OT: file operations atomicity
Doug Barton
dougb at dougbarton.us
Wed Mar 18 19:51:56 CET 2009
Sven Radde wrote:
> Hi!
>
> Andrew Flerchinger schrieb:
>>> 1. Use mktemp to safely create a new, unique file
>>> 2. Send the decryption output to that file
>>> 3. Test if the "real" file exists, and if so unlink it
>>> 4. mv $newfile $realfilename
>>>
>> You're right, I could do that to make my work-around act atomic.
>
> Be careful, this is not necessarily atomic. You're assuming transactions
> where no such thing exists.
I noticed that you were replying to Andrew, but FWIW I very carefully
avoided using the word "atomic" in my post, for good reason.
> If the system crashes in the wrong moment, you would have the real file
> unlinked and the renaming has not yet taken place. It might even be the
> case that the tempfile is not even persisted to disc.
True, although you're talking millisecond timing it could happen.
OTOH, if untrusted users are allowed on the system the old "symlink a
harmless file to an important file so that the latter can be
splattered by an automated process" is a long-known vulnerability that
can easily be defended against.
On the _other_ other hand, I left out the whole discussion about "What
is your threat model?" and, "What is the value of the data relative to
the amount of work you're willing to spend protect it?"
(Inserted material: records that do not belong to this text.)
(* ===== verification/ConnInvariant.v ===== *)
(** * The invariant of a connection

    Every method of src/snova/mux/mux_connection.cc keeps the sizes of the buffers, the span of
    unread bytes inside its buffer, the counters of the cipher in range and the bytes in the read
    buffer bytes, whatever the peer sends and however the transport behaves. *)

From S2P Require Import Prelude Endian IoBuf PbMessages MuxEvent CipherContext Io AsyncMutex MuxConnection.

(** ** Invariants and what was read *)

Section maintains.
Context {S : Type} (P : S -> Prop).

(** After a read of the state the invariant is known of it, after a check its success. *)
Lemma maintains_get {B} (k : S -> st S B) : (forall s, P s -> Maintains P (k s)) -> Maintains P (sbind sget k).
Proof. intros Hk s Hs; unfold sbind, sget; by apply Hk. Qed.

Lemma maintains_check {A B} (r : res A) (k : A -> st S B) :
  (forall a, r = Ok a -> Maintains P (k a)) -> Maintains P (sbind (slift r) k).
Proof. intros Hk s Hs; unfold sbind, slift; destruct r as [a| | |]; try done; by apply (Hk a). Qed.

End maintains.

Lemma zblit_length {A} off (d l r : list A) : access (zblit off d l) = Ok r -> zlen r = zlen l.
Proof.
  destruct (zblit off d l) as [x|] eqn:E; [|done]; intros [= <-].
  apply zblit_inv in E as (? & ? & ? & ->); zlen_solve.
Qed.

Section cipher.
Context `{Platform} `{Nanopb} `{Aead}.

Definition enc_ok (p : CipherContext * MuxEvent) : Prop := ctx_wf p.1.

Lemma enc_ok_buffer eb : zlen eb = kMaxChunkSize + kEventHeadSize + kReservedBufferSize ->
  Maintains enc_ok (smodify (fun '(c, e) => (set_encode_buffer eb c, e))).
Proof. intros Hb [c e] (_ & ? & ? & ? & ?); unfold enc_ok, ctx_wf; cbn in *; by split_and!. Qed.

Lemma Encrypt_body_typed plain out : Maintains enc_ok (Encrypt_body plain out).
Proof.
  apply maintains_get; intros [c e] (Hb & _); apply maintains_sbind; [apply _|]; intros b; apply maintains_sbind.
  - destruct plain; [apply _|]; apply maintains_check; intros eb Heb; apply maintains_sbind; [|intros; apply _].
    apply enc_ok_buffer; by rewrite (zblit_length _ _ _ _ Heb).
  - intros out'; apply maintains_sbind; [|intros; apply _]; by intros [c' e'].
Qed.

Lemma Encrypt_seal_typed key plain b out : Maintains enc_ok (Encrypt_seal key plain b out).
Proof.
  apply maintains_get; intros [c e] (Hb & _); do 2 (apply maintains_sbind; [apply _|]; intros ?).
  apply maintains_check; intros eb Heb; apply maintains_sbind; [apply enc_ok_buffer; by rewrite (zblit_length _ _ _ _ Heb)|].
  intros _; do 4 (apply maintains_sbind; [apply _|]; intros ?); apply maintains_sbind; [apply _|].
  intros [out' n]; apply maintains_sbind; [|intros; apply _].
  intros [c' e'] (? & ? & ? & ? & ?); unfold enc_ok, ctx_wf; cbn -[wrap] in *; split_and!; try done; by apply wrap_range.
Qed.

Lemma Encrypt_typed out : Maintains enc_ok (Encrypt out).
Proof.
  apply maintains_get; intros [c e] _; apply maintains_if; [apply _|]; destruct (cipher_key c) as [key|]; [|apply _].
  apply maintains_sbind; [apply Encrypt_body_typed|]; intros [b o]; apply Encrypt_seal_typed.
Qed.

Lemma UpdateNonce_wf v c : fits 64 v -> ctx_wf c -> ctx_wf (UpdateNonce v c).
Proof. intros Hv (? & ? & ? & ? & ?); unfold ctx_wf; cbn; by split_and!. Qed.

End cipher.

(** ** The methods *)

Section methods.
Context `{Platform, !PlatformOk} `{Nanopb, !NanopbOk} `{Aead, !AeadOk}.
Context {C : Type} `{IOConnection C, !IOConnectionOk C} `{Clock C}.
Implicit Type cn : MuxConnection C.

Definition conn_typed (cn : MuxConnection C) : Prop := conn_wf cn /\ is_bytes (read_buffer cn).

(** A change of a member that the invariant does not speak of. *)
Lemma typed_same cn cn' :
  (cipher_ctx cn', read_buffer cn', write_buffer cn', readable_data cn') =
  (cipher_ctx cn, read_buffer cn, write_buffer cn, readable_data cn) -> conn_typed cn -> conn_typed cn'.
Proof. intros [= E1 E2 E3 E4]; unfold conn_typed, conn_wf; by rewrite E1, E2, E3, E4. Qed.

Lemma typed_smodify (f : MuxConnection C -> MuxConnection C) :
  (forall cn, (cipher_ctx (f cn), read_buffer (f cn), write_buffer (f cn), readable_data (f cn)) =
    (cipher_ctx cn, read_buffer cn, write_buffer cn, readable_data cn)) -> Maintains conn_typed (smodify f).
Proof. intros Hf cn; apply typed_same, Hf. Qed.

#[local] Instance typed_on_conn {A} (m : st C A) : Maintains conn_typed (on_conn m).
Proof. intros cn; unfold on_conn; destruct (m (io_conn cn)); by apply typed_same. Qed.
#[local] Instance typed_unlock : Maintains conn_typed (conn_Unlock (C := C)).
Proof. by apply typed_smodify. Qed.

Lemma typed_cipher ctx : ctx_wf ctx -> Maintains conn_typed (smodify (set_cipher (fun _ => ctx))).
Proof. intros Hc cn ((_ & ? & ? & ?) & ?); unfold conn_typed, conn_wf; cbn in *; by split_and!. Qed.

Ltac typed := first [ apply _ | by apply typed_smodify ].

(** [Write], whatever the event and the transport. *)
Lemma Write_typed ev : Maintains conn_typed (Write (C := C) ev).
Proof.
  apply maintains_get; intros cn ((Hc & _ & Hw & _) & _); destruct (Lock (write_mutex cn)) as [m o].
  apply maintains_sbind; [typed|]; intros _.
  assert (Maintains conn_typed (slift (A := MuxEvent * bool) (S := MuxConnection C) Hang)) as Hh by apply _.
  destruct o; try exact Hh; (apply maintains_sbind; [typed|]; intros _);
    pose proof (Encrypt_typed (write_buffer cn) (cipher_ctx cn, ev) Hc) as He;
    destruct (Encrypt (write_buffer cn) (cipher_ctx cn, ev)) as [[ctx ev'] r]; cbn in He;
    (apply maintains_sbind; [by apply typed_cipher|]); intros _;
    (destruct r as [w|rc| |]; [| by apply maintains_sbind; [typed | intros; typed] | typed | typed]).
  all: apply maintains_check; intros stored Hs; apply maintains_sbind.
  1, 3: intros cn' ((? & ? & ? & ?) & ?); unfold conn_typed, conn_wf; cbn; split_and!; try done;
    by rewrite (zblit_length _ _ _ _ Hs).
  all: intros _; apply maintains_sbind; [typed|]; intros [n0 ec0]; apply maintains_sbind; [typed|]; intros _.
  all: apply maintains_if; [typed|]; apply maintains_sbind; [typed|]; intros _; apply maintains_sbind; [typed|]; intros; typed.
Qed.

Lemma ReadEvent_typed cn cn' r :
  conn_typed cn -> ReadEvent cn = (cn', r) -> match r with Ok _ | Err _ => conn_typed cn' | _ => True end.
Proof.
  intros [Hw Hb] E; pose proof (ReadEvent_safe cn Hw Hb) as Hs; rewrite E in Hs; destruct r; try done; by destruct Hs as (? & ? & _).
Qed.

(** The steps in the life of a connection.  The counter of an answer to the handshake is a
    [uint64_t]. *)
Inductive conn_step : MuxConnection C -> MuxConnection C -> Prop :=
| step_read cn cn' r : ReadEvent cn = (cn', r) -> r <> Ub -> r <> Hang -> conn_step cn cn'
| step_write cn cn' ev r : Write ev cn = (cn', r) -> conn_step cn cn'
| step_client cn cn' user b : ClientAuth_recv user cn = (cn', Ok b) ->
    (forall e a, snd (ReadEvent cn) = Ok e -> body e = AuthResponse a -> fits 64 (iv a)) -> conn_step cn cn'
| step_server cn cn' role iv0 x : fits 64 iv0 -> ServerAuth role iv0 cn = (cn', Ok x) -> conn_step cn cn'
| step_tunnel cn cn' b : OpenTunnel_recv cn = (cn', Ok b) -> conn_step cn cn'
| step_client_id cn v : conn_step cn (set_client_id (fun _ => v) cn)
| step_retired cn : conn_step cn (set_retired (fun _ => true) cn)
| step_idx cn v : conn_step cn (set_idx (fun _ => v) cn)
| step_relay cn : conn_step cn (set_server_relay (fun _ => true) cn)
| step_callback cn : conn_step cn (set_retire_callback (fun _ => true) cn)
| step_state cn v : conn_step cn (set_read_state (fun _ => v) cn)
| step_unmatch cn v : conn_step cn (set_last_unmatch (fun _ => v) cn)
| step_reset cn now : conn_step cn (ResetCounter now cn)
| step_close cn : conn_step cn (conn_Close cn).

Lemma ServerAuth_typed role iv0 cn cn' x :
  fits 64 iv0 -> conn_typed cn -> ServerAuth role iv0 cn = (cn', Ok x) -> conn_typed cn'.
Proof.
  intros Hv Ht; unfold ServerAuth; destruct (is_local cn); [by intros [= <- _]|].
  destruct (ReadEvent cn) as [c1 [e|rc| |]] eqn:E1; try done; pose proof (ReadEvent_typed _ _ _ Ht E1) as Ht1; cbn in Ht1;
    [|by intros [= <- _]].
  destruct (body e); try (by intros [= <- _]); case_match; [by intros [= <- _]|].
  match goal with |- ?m c1 = _ -> _ => assert (Maintains conn_typed m) as Hm end.
  { apply maintains_sbind; [typed|]; intros _; apply maintains_sbind.
    { apply maintains_sbind; [apply Write_typed|]; intros [? ?]; typed. }
    intros ok; apply maintains_sbind; [|intros _; apply maintains_sbind; [typed|]; intros _; apply maintains_sbind; [typed|]; intros; typed].
    destruct ok; [|typed]; intros c2 ((Hc & ? & ? & ?) & ?); unfold conn_typed, conn_wf; cbn.
    split_and!; try done; by apply UpdateNonce_wf. }
  intros E2; exact (maintains_inv conn_typed _ _ _ _ E2 Ht1).
Qed.

Lemma conn_step_typed cn cn' : conn_step cn cn' -> conn_typed cn -> conn_typed cn'.
Proof.
  destruct 1 as [cn cn' r E ? ?|cn cn' ev r E|cn cn' user b E Hiv|cn cn' role iv0 x Hv E|cn cn' b E|cn v|cn|cn v|cn|cn|cn v|cn v|cn now|cn];
    intros Ht; try (by eapply typed_same).
  - pose proof (ReadEvent_typed _ _ _ Ht E) as Hr; by destruct r.
  - exact (maintains_inv conn_typed (Write ev) (Maintains0 := Write_typed ev) _ _ _ E Ht).
  - unfold ClientAuth_recv in E; destruct (ReadEvent cn) as [c1 [e|rc| |]] eqn:E1; try done;
      pose proof (ReadEvent_typed _ _ _ Ht E1) as Ht1; cbn in Ht1; [|by injection E as <- _].
    destruct (body e) as [|a| | | | | | | |] eqn:Eb; try (by injection E as <- _); injection E as <- _.
    destruct (authres_success a); [|done]; destruct Ht1 as ((Hc & ? & ? & ?) & ?); unfold conn_typed, conn_wf; cbn.
    split_and!; try done; apply UpdateNonce_wf; [by apply (Hiv e) | done].
  - by eapply ServerAuth_typed.
  - unfold OpenTunnel_recv in E; destruct (ReadEvent cn) as [c1 [e|rc| |]] eqn:E1; try done;
      pose proof (ReadEvent_typed _ _ _ Ht E1) as Ht1; cbn in Ht1; [|by injection E as <- _].
    by destruct (body e); try done; injection E as <- _.
Qed.

(** C10. A connection is well formed for all its life.  From its constructor on, through every sequence of
    reads, writes, handshakes, tunnel requests, counter resets and closes, whatever the peer sends
    and however the transport answers: the buffers keep their sizes, the unread bytes lie inside the
    read buffer, the counters of the cipher are 64-bit values and the buffers of the cipher have the
    sizes its operations rely on. *)
Theorem connection_well_typed ty io method key ctx local relay callback expire jitter cn :
  CipherContext.New method key = Some ctx ->
  rtc conn_step (MuxConnection_new ty io ctx local relay callback expire jitter) cn -> conn_typed cn.
Proof.
  intros Hctx Hr; assert (conn_typed (MuxConnection_new ty io ctx local relay callback expire jitter)) as Ht.
  { split; [by eapply MuxConnection_new_wf, New_wf|]; cbn; unfold zrepeat; by apply Forall_replicate. }
  induction Hr as [|x y z Hxy _ IH]; [done|]; by apply IH, (conn_step_typed x).
Qed.

End methods.

(** ** Witnesses *)

Section witnesses.
Import ConnDemo.

(** A connection that reads zeros, then writes, then closes. *)
Lemma connection_well_typed_witness :
  let cn := conn_on (tt : ZeroConn.conn) true in
  let cn1 := fst (ReadEvent cn) in
  conn_typed (conn_Close (fst (Write (make_event 7 StreamCloseRequest) cn1))).
Proof.
  intros cn cn1; refine (connection_well_typed MUX_ENTRY_CONN (tt : ZeroConn.conn) (bs "chacha20_poly1305") (bs "hello,world") ctx true true true 1800 30 _ eq_refl _).
  refine (rtc_l _ _ cn1 _ _ (rtc_l _ _ (fst (Write (make_event 7 StreamCloseRequest) cn1)) _ _ (rtc_once _ _ (step_close _)))).
  - refine (step_read cn cn1 (snd (ReadEvent cn)) (surjective_pairing _) _ _); by vm_compute.
  - refine (step_write cn1 _ (make_event 7 StreamCloseRequest) (snd (Write (make_event 7 StreamCloseRequest) cn1)) (surjective_pairing _)).
Defined.

End witnesses.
It's also worth noting that even if the new decrypted file is lost
before the old decrypted file is replaced, it's likely that you still
have the clear original to work from so we're not talking about a
catastrophic data loss. If we were concerned about destroying the
clear original immediately after the new encrypted version is created
then you would at minimum want to get the new version onto the same
file system as the old one before you started removing things.
> I am not making this up ...
I believe you. :) My purpose was more to get the OP thinking in terms
of better procedures for an automated process, and to try to point out
that the current behavior of gnupg doesn't seem to be a bug.